A Raízen firmou acordo para vender a Usina Caarapó, em Mato Grosso do Sul, para a Adecoagro, segundo comunicado enviado à Comissão de Valores Imobiliários (CVM). Além da unidade industrial, a operação abrange os canaviais e os contratos de fornecimento de cana-de-açúcar. O valor da transação foi de R$ 760 milhões, mas está sujeito a ajustes.
“Essa transação está alinhada à estratégia da companhia de otimização de seu portfólio de ativos, simplificação das operações e captura de eficiências, com foco na melhoria da rentabilidade de seu portfólio agroindustrial”, comunicou a Raízen em comunicado enviado à CMV.
Localizada a cerca de 100 quilômetros das usinas Angélica e Ivinhema, já operadas pela companhia, a Caarapó será incorporada ao cluster industrial da empresa no estado. Na safra 2025/26, a unidade processou aproximadamente 3,5 milhões de toneladas de cana-de-açúcar e possui capacidade para produzir açúcar, etanol hidratado e anidro, além de gerar energia renovável.
Aquisição representa aumento da capacidade de atuação
“A aquisição da Caarapó é uma extensão natural da nossa presença industrial em Mato Grosso do Sul”, afirmou Renato Junqueira Pereira, vice-presidente da divisão de Açúcar, Etanol e Energia da Adecoagro.
Segundo o executivo, a integração permitirá processar maiores volumes de cana, inclusive excedentes das operações atuais, além de compartilhar infraestrutura e gestão e ampliar a capacidade de moagem com investimentos incrementais limitado
De acordo com a Adecoagro, a integração da usina às demais unidades deverá gerar ganhos operacionais de longo prazo e contribuir positivamente para o Ebitda ajustado após a conclusão da operação.
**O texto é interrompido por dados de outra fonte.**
Lemma flatten_and_correct children flattened :
  Forall child_ok children -> Forall nf_wf flattened -> Forall keyed_short flattened ->
  exists r, flatten_and normalize_node_filter_expr children flattened = Some r
  /\ forall o, r = Ok o ->
     let expected := all_match flattened && forallb (fun c => expr_matches c node) children in
     match o with
     | None => expected = false
     | Some out => Forall nf_wf out /\ Forall keyed_short out /\ all_match out = expected
     end.
Proof.
  intros Hok. revert flattened. induction Hok as [|c children (r & Er & Hc) _ IH]; intros flattened Hwf Hs; cbn [flatten_and forallb].
  - eexists. split; [done|]. intros o [= <-]. split; [done|]. split; [done|]. by rewrite andb_true_r.
  - rewrite Er. destruct r as [n|e]; cbn [and_then]; [|by eexists].
    destruct (Hc n eq_refl) as [[Wn Mn] Sn]. rewrite <- Mn.
    assert (forall more, Forall nf_wf more -> Forall keyed_short more -> all_match more = matches n ->
      exists r, flatten_and normalize_node_filter_expr children (flattened ++ more) = Some r
      /\ forall o, r = Ok o ->
         match o with
         | None => all_match flattened && (matches n && forallb (fun c => expr_matches c node) children) = false
         | Some out => Forall nf_wf out /\ Forall keyed_short out
             /\ all_match out = all_match flattened && (matches n && forallb (fun c => expr_matches c node) children)
         end) as Hmore.
    { intros more Wm Sm Em. destruct (IH (flattened ++ more)) as (r & -> & Hr); [by apply Forall_app|by apply Forall_app|].
      exists r. split; [done|]. intros o Eo. specialize (Hr o Eo). cbn zeta in Hr. unfold all_match in *.
      rewrite forallb_app, Em, <- andb_assoc in Hr. exact Hr. }
    destruct n; try (apply Hmore; [exact (Forall_cons_2 _ _ _ Wn (Forall_nil_2 _))|exact (Forall_cons_2 _ _ _ Sn (Forall_nil_2 _))|cbn; by rewrite andb_true_r]).
    + specialize (Hmore []). rewrite app_nil_r in Hmore. apply Hmore; [constructor..|done].
    + eexists. split; [done|]. intros o [= <-]. cbn. by rewrite andb_false_r.
    + apply Hmore; [by apply nf_wf_And|by apply And_children_short|done].
Qed.
Lemma flatten_or_correct children flattened :
  Forall child_ok children -> Forall nf_wf flattened -> Forall keyed_short flattened ->
  exists r, flatten_or normalize_node_filter_expr children flattened = Some r
  /\ forall o, r = Ok o ->
     let expected := any_match flattened || existsb (fun c => expr_matches c node) children in
     match o with
     | None => expected = true
     | Some out => Forall nf_wf out /\ Forall keyed_short out /\ any_match out = expected
     end.
Proof.
  intros Hok. revert flattened. induction Hok as [|c children (r & Er & Hc) _ IH]; intros flattened Hwf Hs; cbn [flatten_or existsb].
  - eexists. split; [done|]. intros o [= <-]. split; [done|]. split; [done|]. by rewrite orb_false_r.
  - rewrite Er. destruct r as [n|e]; cbn [and_then]; [|by eexists].
    destruct (Hc n eq_refl) as [[Wn Mn] Sn]. rewrite <- Mn.
    assert (forall more, Forall nf_wf more -> Forall keyed_short more -> any_match more = matches n ->
      exists r, flatten_or normalize_node_filter_expr children (flattened ++ more) = Some r
      /\ forall o, r = Ok o ->
         match o with
         | None => any_match flattened || (matches n || existsb (fun c => expr_matches c node) children) = true
         | Some out => Forall nf_wf out /\ Forall keyed_short out
             /\ any_match out = any_match flattened || (matches n || existsb (fun c => expr_matches c node) children)
         end) as Hmore.
    { intros more Wm Sm Em. destruct (IH (flattened ++ more)) as (r & -> & Hr); [by apply Forall_app|by apply Forall_app|].
      exists r. split; [done|]. intros o Eo. specialize (Hr o Eo). cbn zeta in Hr. unfold any_match in *.
      rewrite existsb_app, Em, <- orb_assoc in Hr. exact Hr. }
    destruct n; try (apply Hmore; [exact (Forall_cons_2 _ _ _ Wn (Forall_nil_2 _))|exact (Forall_cons_2 _ _ _ Sn (Forall_nil_2 _))|cbn; by rewrite orb_false_r]).
    + eexists. split; [done|]. intros o [= <-]. cbn. by rewrite orb_true_r.
    + specialize (Hmore []). rewrite app_nil_r in Hmore. apply Hmore; [constructor..|done].
    + apply Hmore; [by apply nf_wf_Or|by apply Or_children_short|done].
Qed.
(** ** Point reads *)
Definition current_node (st : MemtableState) (id : Z) : option NodeRecord :=
  slot ← ms_nodes st !! id; record_current slot.
Definition current_edge (st : MemtableState) (id : Z) : option EdgeRecord :=
  slot ← ms_edges st !! id; record_current slot.
Definition current_edge_triple_id (st : MemtableState) (from to label_id : Z) : option Z :=
  slot ← ms_edge_triple_index st !! (from, to, label_id); slot_option_current slot.
Definition node_at (st : MemtableState) (id snapshot_seq : Z) : option NodeRecord :=
  slot ← ms_nodes st !! id; state ← record_at slot snapshot_seq;
  match state with Live node => Some node | Tombstone _ => None end.
Definition edge_at (st : MemtableState) (id snapshot_seq : Z) : option EdgeRecord :=
  slot ← ms_edges st !! id; state ← record_at slot snapshot_seq;
  match state with Live edge => Some edge | Tombstone _ => None end.
Definition node_deleted_at (st : MemtableState) (id snapshot_seq : Z) : bool :=
  match ms_node_tombstones st !! id with
  | Some slot => slot_option_visible slot snapshot_seq
  | None => false
  end.
Definition edge_deleted_at (st : MemtableState) (id snapshot_seq : Z) : bool :=
  match ms_edge_tombstones st !! id with
  | Some slot => slot_option_visible slot snapshot_seq
  | None => false
  end.
Definition node_tombstone_current (st : MemtableState) (id : Z) : option TombstoneEntry :=
  slot ← ms_node_tombstones st !! id; _ ← slot_option_current slot;
  slot ← ms_nodes st !! id; state ← record_at slot u64_max;
  match state with Tombstone entry => Some entry | Live _ => None end.
Definition edge_tombstone_current (st : MemtableState) (id : Z) : option TombstoneEntry :=
  slot ← ms_edge_tombstones st !! id; _ ← slot_option_current slot;
  slot ← ms_edges st !! id; state ← record_at slot u64_max;
  match state with Tombstone entry => Some entry | Live _ => None end.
“Estamos muito satisfeitos com esta transação. A aquisição da Caarapó nos permitirá fortalecer nossa plataforma de açúcar, etanol e energia, ao mesmo tempo em que consolidamos nossa posição entre os produtores de menor custo da indústria”, relatou Mariano Bosch, cofundador e CEO da Adecoagro.
Transação aguarda aprovação
A conclusão da operação está condicionada à aprovação do Conselho Administrativo de Defesa Econômica (Cade) e ao cumprimento das demais condições previstas no acordo. A expectativa da Adecoagro é de concluir a transação antes de 1º de outubro de 2026, quando a usina deverá ser incorporada ao seu cluster industrial em Mato Grosso do Sul.
O Demarest assessorou a frente jurídica da Raízen no negócio, enquanto o Machado Meyer representou a compradora.